TASK: After locating "let y := demo_sys" in the listing below, copy that line and each one after it exactly, ending with the line that has "the address space".

===== THE RECORDS =====

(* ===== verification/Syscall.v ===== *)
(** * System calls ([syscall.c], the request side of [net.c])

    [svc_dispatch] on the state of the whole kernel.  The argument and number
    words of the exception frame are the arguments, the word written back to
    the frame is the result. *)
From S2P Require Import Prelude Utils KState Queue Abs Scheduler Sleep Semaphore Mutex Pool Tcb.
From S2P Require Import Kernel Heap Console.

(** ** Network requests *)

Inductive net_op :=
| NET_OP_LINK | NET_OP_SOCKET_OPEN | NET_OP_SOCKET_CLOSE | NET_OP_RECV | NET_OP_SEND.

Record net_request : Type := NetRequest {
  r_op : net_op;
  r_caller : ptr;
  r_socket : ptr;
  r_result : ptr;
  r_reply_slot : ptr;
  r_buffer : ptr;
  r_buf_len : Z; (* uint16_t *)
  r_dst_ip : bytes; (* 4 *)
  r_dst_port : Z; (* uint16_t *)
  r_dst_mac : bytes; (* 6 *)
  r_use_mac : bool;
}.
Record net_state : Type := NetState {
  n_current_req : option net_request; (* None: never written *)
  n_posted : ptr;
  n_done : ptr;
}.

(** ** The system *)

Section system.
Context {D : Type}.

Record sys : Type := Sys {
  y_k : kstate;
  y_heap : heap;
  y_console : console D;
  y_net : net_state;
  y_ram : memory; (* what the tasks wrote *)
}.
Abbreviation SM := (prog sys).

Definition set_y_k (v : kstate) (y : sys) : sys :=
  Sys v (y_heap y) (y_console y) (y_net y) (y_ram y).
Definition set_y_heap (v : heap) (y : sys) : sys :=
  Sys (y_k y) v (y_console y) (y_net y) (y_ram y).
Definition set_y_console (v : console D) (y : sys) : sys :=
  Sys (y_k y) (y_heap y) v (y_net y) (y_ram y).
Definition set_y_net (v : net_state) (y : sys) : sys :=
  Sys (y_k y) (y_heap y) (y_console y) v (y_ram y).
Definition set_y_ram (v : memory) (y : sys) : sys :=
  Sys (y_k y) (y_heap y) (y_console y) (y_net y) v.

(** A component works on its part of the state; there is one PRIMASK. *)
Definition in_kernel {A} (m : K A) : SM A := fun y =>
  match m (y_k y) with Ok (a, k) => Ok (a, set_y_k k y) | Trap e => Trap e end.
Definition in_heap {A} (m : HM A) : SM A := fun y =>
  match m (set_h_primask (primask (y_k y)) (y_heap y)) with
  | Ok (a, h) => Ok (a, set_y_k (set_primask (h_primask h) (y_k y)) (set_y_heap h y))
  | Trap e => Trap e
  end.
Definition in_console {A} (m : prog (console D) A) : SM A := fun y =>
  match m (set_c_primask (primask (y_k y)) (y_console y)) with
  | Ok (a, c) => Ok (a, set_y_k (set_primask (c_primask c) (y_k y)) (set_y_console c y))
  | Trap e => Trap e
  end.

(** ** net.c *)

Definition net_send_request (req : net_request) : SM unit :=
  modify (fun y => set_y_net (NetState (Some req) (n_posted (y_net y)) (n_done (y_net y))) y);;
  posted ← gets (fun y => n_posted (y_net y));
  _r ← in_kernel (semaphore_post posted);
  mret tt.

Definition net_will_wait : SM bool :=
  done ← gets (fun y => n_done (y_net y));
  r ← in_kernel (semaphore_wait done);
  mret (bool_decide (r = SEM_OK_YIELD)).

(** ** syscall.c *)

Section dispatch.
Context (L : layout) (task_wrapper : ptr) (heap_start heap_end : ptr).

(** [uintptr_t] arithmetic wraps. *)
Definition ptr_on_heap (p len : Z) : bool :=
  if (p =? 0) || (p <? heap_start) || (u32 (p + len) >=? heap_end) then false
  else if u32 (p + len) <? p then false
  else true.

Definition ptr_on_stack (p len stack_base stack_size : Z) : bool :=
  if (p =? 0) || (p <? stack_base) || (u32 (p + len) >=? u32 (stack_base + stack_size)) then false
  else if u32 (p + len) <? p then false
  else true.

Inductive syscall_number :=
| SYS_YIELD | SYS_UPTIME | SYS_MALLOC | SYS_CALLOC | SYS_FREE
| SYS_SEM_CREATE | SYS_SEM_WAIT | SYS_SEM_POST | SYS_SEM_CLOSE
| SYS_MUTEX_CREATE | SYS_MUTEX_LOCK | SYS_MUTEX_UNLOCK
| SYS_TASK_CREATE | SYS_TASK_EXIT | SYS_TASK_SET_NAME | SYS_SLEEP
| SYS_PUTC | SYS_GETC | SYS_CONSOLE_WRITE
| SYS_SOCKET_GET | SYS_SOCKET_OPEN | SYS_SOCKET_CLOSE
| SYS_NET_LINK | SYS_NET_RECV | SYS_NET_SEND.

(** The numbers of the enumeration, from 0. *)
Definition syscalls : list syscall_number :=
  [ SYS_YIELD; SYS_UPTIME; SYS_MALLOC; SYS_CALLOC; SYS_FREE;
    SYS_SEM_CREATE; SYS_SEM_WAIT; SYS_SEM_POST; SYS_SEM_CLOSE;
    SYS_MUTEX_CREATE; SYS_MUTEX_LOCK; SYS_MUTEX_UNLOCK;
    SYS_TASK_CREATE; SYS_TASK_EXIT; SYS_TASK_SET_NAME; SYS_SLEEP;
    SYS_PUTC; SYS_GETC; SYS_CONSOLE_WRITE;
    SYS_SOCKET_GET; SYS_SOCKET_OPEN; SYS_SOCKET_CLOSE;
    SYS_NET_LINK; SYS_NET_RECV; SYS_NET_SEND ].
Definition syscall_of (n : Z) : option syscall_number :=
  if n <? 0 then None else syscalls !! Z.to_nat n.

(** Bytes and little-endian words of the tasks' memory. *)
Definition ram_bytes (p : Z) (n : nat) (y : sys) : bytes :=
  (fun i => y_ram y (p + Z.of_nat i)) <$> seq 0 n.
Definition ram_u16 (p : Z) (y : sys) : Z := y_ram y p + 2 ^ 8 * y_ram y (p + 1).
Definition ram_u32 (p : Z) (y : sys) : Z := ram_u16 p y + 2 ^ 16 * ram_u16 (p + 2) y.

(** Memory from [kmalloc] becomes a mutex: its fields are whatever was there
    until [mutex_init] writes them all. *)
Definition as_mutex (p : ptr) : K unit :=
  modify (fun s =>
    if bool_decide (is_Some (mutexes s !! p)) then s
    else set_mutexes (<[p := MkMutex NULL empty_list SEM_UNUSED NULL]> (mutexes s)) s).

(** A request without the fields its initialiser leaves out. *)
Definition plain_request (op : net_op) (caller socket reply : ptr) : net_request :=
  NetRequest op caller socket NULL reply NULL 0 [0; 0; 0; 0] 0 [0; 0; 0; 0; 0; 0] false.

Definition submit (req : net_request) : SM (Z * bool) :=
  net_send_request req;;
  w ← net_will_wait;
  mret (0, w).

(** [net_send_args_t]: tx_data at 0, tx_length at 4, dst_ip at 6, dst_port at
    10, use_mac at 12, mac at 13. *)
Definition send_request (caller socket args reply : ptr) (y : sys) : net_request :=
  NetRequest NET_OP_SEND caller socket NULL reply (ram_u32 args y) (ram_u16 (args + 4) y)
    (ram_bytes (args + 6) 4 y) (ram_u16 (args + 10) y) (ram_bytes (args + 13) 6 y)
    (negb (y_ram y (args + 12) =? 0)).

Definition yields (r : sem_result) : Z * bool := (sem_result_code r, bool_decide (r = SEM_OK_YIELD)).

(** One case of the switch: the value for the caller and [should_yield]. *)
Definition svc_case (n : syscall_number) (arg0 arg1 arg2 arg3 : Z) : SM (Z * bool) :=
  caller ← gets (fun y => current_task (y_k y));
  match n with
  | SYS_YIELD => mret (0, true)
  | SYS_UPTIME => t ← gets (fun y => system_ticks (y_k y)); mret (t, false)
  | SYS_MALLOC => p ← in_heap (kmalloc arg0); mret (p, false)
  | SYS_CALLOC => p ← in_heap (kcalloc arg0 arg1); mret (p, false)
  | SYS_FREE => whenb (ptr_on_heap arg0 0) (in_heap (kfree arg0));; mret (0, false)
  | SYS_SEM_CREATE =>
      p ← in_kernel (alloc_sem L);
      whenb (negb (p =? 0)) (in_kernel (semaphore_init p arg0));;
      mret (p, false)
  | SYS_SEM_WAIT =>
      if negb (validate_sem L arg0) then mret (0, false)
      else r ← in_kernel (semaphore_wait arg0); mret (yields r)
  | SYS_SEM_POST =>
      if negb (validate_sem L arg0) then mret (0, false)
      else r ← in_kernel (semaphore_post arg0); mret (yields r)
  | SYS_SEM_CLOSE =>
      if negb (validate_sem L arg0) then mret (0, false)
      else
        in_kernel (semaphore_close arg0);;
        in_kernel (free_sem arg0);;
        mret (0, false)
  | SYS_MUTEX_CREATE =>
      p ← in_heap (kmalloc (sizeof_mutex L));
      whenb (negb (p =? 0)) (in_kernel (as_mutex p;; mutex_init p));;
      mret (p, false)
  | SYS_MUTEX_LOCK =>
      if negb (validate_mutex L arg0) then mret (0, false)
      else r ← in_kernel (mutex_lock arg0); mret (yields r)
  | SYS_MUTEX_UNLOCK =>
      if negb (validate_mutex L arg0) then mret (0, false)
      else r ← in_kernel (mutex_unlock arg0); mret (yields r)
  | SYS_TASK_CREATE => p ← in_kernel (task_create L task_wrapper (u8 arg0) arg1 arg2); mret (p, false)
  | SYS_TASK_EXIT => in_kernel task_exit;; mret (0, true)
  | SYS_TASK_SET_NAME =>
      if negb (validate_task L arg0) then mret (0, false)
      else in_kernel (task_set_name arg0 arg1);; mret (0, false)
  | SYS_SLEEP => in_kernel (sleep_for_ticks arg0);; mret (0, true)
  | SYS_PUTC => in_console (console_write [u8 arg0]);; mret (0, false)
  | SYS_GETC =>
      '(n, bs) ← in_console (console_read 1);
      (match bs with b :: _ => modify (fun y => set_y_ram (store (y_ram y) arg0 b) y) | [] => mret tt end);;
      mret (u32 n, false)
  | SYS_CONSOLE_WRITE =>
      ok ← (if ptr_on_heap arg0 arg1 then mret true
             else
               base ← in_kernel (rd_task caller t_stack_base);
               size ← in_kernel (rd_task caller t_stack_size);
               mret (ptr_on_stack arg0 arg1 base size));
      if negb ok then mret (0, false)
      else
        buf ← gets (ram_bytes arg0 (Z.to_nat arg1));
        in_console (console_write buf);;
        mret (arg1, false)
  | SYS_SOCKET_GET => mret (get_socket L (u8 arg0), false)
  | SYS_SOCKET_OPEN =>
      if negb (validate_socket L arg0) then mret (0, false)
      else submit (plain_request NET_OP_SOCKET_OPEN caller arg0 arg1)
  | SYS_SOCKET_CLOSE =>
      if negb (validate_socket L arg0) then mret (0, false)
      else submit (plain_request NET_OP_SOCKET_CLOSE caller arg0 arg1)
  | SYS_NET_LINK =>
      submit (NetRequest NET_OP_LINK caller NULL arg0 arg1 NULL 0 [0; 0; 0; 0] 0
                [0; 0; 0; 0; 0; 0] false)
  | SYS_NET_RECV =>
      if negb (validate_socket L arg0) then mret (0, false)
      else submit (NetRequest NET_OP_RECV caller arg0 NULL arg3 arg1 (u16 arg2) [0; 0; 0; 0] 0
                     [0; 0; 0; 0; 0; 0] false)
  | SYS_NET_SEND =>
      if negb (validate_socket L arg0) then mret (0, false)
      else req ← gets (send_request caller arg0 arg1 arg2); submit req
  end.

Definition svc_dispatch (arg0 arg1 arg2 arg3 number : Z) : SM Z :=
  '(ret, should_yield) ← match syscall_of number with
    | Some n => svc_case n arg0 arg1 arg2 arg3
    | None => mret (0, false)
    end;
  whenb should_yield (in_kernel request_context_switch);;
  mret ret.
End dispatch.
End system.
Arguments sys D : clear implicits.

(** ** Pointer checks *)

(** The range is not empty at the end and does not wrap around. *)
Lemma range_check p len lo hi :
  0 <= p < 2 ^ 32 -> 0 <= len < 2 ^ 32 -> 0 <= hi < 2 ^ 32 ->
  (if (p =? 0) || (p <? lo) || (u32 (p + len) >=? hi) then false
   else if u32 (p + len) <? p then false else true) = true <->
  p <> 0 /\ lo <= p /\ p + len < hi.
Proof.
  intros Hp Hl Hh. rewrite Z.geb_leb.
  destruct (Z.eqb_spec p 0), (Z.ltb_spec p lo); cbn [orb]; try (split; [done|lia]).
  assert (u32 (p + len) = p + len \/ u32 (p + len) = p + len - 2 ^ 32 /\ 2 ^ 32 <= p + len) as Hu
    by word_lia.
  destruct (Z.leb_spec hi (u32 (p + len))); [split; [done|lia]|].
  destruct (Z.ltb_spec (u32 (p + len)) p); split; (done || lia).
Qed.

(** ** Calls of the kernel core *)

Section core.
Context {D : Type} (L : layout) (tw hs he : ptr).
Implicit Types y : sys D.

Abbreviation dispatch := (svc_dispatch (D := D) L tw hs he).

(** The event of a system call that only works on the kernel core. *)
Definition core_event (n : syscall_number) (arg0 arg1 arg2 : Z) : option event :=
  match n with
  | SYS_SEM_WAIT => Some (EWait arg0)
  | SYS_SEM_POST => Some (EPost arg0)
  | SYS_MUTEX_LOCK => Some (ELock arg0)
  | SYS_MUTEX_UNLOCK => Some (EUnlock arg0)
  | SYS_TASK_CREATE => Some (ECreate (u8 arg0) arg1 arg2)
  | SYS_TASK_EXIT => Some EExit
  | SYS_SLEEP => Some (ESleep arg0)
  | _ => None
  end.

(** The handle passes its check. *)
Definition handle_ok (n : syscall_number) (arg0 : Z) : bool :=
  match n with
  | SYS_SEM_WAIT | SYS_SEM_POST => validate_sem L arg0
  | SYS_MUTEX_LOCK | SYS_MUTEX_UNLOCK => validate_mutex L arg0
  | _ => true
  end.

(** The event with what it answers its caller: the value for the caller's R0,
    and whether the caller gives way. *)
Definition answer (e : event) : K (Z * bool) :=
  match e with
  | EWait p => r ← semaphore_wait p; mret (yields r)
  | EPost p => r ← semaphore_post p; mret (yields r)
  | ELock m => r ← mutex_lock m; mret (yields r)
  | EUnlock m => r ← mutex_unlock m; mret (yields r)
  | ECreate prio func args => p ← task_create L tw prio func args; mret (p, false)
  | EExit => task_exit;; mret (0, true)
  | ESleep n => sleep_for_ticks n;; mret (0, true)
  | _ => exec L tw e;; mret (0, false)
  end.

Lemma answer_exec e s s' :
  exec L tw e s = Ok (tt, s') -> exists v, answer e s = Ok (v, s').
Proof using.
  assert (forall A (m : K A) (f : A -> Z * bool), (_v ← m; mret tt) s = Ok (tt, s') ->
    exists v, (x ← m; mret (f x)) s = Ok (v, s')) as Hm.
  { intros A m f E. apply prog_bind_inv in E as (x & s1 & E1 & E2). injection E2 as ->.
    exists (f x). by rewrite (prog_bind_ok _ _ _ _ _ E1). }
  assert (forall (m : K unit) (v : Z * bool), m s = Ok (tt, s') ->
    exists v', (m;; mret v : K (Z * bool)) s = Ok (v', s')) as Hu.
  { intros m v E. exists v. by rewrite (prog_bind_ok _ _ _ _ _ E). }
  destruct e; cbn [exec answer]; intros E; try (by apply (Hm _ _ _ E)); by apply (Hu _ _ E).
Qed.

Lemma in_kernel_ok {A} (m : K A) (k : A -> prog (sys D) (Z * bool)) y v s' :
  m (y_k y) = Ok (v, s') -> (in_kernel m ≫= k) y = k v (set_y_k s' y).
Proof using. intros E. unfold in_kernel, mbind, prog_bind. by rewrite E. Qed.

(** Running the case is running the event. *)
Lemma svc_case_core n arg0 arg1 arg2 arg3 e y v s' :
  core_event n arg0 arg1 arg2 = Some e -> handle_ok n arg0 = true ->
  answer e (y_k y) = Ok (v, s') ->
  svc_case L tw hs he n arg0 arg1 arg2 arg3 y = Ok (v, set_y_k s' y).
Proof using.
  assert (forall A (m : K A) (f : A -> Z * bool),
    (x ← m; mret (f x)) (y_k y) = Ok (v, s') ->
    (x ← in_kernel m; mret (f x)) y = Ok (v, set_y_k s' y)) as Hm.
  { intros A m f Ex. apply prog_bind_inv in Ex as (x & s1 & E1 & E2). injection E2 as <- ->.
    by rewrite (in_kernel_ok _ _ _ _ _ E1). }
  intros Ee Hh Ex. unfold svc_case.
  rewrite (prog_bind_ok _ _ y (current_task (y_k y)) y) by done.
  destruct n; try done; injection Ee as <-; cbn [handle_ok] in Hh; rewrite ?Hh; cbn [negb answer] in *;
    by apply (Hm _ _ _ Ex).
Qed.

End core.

=====
===== THE RECORDS =====

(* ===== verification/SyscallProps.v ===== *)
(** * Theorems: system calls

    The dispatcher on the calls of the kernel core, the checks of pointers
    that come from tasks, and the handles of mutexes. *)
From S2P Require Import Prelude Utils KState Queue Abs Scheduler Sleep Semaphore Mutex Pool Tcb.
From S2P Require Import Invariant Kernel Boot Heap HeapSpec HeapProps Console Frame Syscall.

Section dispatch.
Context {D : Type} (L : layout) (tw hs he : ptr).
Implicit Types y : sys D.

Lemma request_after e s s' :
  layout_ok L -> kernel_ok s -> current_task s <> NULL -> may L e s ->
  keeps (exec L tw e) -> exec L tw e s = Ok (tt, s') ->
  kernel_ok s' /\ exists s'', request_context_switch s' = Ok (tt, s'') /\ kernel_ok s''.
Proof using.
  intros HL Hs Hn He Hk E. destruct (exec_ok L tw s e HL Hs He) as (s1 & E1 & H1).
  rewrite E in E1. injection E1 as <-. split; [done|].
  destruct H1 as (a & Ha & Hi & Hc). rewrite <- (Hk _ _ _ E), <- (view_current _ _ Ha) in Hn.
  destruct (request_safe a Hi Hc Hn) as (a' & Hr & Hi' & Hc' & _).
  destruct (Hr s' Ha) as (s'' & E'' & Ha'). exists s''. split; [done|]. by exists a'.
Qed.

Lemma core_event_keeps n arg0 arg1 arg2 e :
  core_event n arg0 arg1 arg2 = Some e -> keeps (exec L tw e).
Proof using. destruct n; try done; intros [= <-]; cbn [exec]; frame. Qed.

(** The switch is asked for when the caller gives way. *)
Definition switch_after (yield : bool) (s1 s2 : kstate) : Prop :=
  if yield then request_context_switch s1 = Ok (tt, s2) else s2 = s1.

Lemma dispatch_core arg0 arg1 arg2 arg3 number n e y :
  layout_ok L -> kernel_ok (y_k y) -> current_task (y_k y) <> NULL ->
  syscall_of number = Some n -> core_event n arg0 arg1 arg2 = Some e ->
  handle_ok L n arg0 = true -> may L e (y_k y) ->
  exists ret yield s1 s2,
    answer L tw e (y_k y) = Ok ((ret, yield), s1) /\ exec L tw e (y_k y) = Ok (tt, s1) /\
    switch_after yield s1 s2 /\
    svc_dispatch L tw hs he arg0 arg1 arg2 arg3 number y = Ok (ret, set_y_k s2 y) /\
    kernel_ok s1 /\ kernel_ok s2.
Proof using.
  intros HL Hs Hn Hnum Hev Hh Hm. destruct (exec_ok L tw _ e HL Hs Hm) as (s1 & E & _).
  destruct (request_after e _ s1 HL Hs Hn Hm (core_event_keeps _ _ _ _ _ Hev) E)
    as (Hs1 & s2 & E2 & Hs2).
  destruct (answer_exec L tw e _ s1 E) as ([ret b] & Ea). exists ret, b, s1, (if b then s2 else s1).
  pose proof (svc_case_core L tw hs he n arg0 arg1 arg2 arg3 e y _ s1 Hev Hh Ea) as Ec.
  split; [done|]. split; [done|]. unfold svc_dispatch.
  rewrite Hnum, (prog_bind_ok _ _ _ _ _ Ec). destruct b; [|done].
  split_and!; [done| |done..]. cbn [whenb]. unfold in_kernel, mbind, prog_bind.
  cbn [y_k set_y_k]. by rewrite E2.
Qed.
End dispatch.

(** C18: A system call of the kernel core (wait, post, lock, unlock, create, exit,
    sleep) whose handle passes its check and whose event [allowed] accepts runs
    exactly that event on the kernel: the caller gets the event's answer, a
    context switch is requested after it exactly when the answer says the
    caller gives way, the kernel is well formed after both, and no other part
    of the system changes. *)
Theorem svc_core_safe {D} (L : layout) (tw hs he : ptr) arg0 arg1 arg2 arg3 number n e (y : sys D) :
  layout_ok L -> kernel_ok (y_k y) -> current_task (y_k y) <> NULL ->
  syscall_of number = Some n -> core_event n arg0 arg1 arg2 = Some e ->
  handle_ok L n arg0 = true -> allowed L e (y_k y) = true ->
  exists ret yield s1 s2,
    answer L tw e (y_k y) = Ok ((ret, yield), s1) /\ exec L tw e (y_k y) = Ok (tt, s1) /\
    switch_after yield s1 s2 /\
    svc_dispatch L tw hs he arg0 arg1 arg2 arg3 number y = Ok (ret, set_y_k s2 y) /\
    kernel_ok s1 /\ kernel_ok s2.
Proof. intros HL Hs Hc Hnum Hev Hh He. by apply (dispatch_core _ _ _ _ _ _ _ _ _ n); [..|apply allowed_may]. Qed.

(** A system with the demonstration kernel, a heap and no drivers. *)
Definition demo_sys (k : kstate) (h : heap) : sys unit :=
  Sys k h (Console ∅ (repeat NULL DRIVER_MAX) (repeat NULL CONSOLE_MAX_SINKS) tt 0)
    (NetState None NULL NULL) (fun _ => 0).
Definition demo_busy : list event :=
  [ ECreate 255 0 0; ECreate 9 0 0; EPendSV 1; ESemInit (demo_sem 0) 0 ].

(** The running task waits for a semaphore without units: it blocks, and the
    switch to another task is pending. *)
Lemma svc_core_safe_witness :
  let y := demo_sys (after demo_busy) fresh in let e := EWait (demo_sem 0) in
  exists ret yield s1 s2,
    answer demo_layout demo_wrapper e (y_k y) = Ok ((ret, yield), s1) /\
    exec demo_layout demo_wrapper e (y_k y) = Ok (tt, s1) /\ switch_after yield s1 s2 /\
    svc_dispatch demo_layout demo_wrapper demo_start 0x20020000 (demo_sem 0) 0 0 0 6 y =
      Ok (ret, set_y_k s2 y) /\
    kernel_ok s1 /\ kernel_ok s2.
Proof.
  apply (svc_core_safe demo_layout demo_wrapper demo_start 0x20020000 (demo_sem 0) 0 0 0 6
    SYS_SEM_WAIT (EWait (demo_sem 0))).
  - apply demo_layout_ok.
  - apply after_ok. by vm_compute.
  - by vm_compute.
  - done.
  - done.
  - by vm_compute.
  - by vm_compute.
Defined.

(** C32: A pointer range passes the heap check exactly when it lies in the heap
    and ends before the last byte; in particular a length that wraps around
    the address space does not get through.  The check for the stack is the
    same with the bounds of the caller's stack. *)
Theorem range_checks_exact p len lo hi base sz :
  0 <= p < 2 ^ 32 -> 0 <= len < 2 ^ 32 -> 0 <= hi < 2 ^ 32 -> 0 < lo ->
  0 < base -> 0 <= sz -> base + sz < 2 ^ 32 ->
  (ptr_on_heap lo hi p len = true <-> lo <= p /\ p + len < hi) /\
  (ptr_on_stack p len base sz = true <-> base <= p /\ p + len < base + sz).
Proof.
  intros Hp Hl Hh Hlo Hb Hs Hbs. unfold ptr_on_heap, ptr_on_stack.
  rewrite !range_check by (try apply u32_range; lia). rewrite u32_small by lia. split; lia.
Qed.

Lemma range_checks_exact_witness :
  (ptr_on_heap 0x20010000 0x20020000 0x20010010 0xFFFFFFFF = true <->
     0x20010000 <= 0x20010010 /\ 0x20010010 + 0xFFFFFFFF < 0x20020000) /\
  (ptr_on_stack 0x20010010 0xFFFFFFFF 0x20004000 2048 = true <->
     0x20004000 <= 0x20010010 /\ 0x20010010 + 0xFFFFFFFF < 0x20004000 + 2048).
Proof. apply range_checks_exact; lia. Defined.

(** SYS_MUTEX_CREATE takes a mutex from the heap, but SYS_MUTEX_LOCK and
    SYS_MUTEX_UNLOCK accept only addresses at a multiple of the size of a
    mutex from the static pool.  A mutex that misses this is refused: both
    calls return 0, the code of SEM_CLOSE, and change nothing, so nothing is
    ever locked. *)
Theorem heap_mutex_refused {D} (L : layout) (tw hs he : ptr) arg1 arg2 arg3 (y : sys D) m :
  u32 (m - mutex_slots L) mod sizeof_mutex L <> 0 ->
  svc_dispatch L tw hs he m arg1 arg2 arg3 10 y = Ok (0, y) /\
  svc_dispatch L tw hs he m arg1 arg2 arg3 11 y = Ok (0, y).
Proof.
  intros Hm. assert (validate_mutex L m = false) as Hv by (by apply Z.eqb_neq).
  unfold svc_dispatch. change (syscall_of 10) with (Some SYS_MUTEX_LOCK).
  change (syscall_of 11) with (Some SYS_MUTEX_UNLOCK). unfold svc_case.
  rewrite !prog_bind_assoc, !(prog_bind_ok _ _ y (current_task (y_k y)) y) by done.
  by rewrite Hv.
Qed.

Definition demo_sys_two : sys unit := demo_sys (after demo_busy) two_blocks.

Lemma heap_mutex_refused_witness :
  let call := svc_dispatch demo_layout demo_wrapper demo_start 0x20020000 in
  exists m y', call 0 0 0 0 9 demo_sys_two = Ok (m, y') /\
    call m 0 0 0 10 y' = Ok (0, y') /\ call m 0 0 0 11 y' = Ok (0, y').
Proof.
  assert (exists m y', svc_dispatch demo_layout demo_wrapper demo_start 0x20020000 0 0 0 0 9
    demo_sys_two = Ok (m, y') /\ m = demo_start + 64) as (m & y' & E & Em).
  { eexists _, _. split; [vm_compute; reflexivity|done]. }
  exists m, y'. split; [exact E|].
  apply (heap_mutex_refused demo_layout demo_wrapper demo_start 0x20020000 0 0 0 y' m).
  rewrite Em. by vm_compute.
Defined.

=====

RESULT OF THE TASK:
  let y := demo_sys (after demo_busy) fresh in let e := EWait (demo_sem 0) in
  exists ret yield s1 s2,
    answer demo_layout demo_wrapper e (y_k y) = Ok ((ret, yield), s1) /\
    exec demo_layout demo_wrapper e (y_k y) = Ok (tt, s1) /\ switch_after yield s1 s2 /\
    svc_dispatch demo_layout demo_wrapper demo_start 0x20020000 (demo_sem 0) 0 0 0 6 y =
      Ok (ret, set_y_k s2 y) /\
    kernel_ok s1 /\ kernel_ok s2.
Proof.
  apply (svc_core_safe demo_layout demo_wrapper demo_start 0x20020000 (demo_sem 0) 0 0 0 6
    SYS_SEM_WAIT (EWait (demo_sem 0))).
  - apply demo_layout_ok.
  - apply after_ok. by vm_compute.
  - by vm_compute.
  - done.
  - done.
  - by vm_compute.
  - by vm_compute.
Defined.

(** C32: A pointer range passes the heap check exactly when it lies in the heap
    and ends before the last byte; in particular a length that wraps around
    the address space does not get through.  The check for the stack is the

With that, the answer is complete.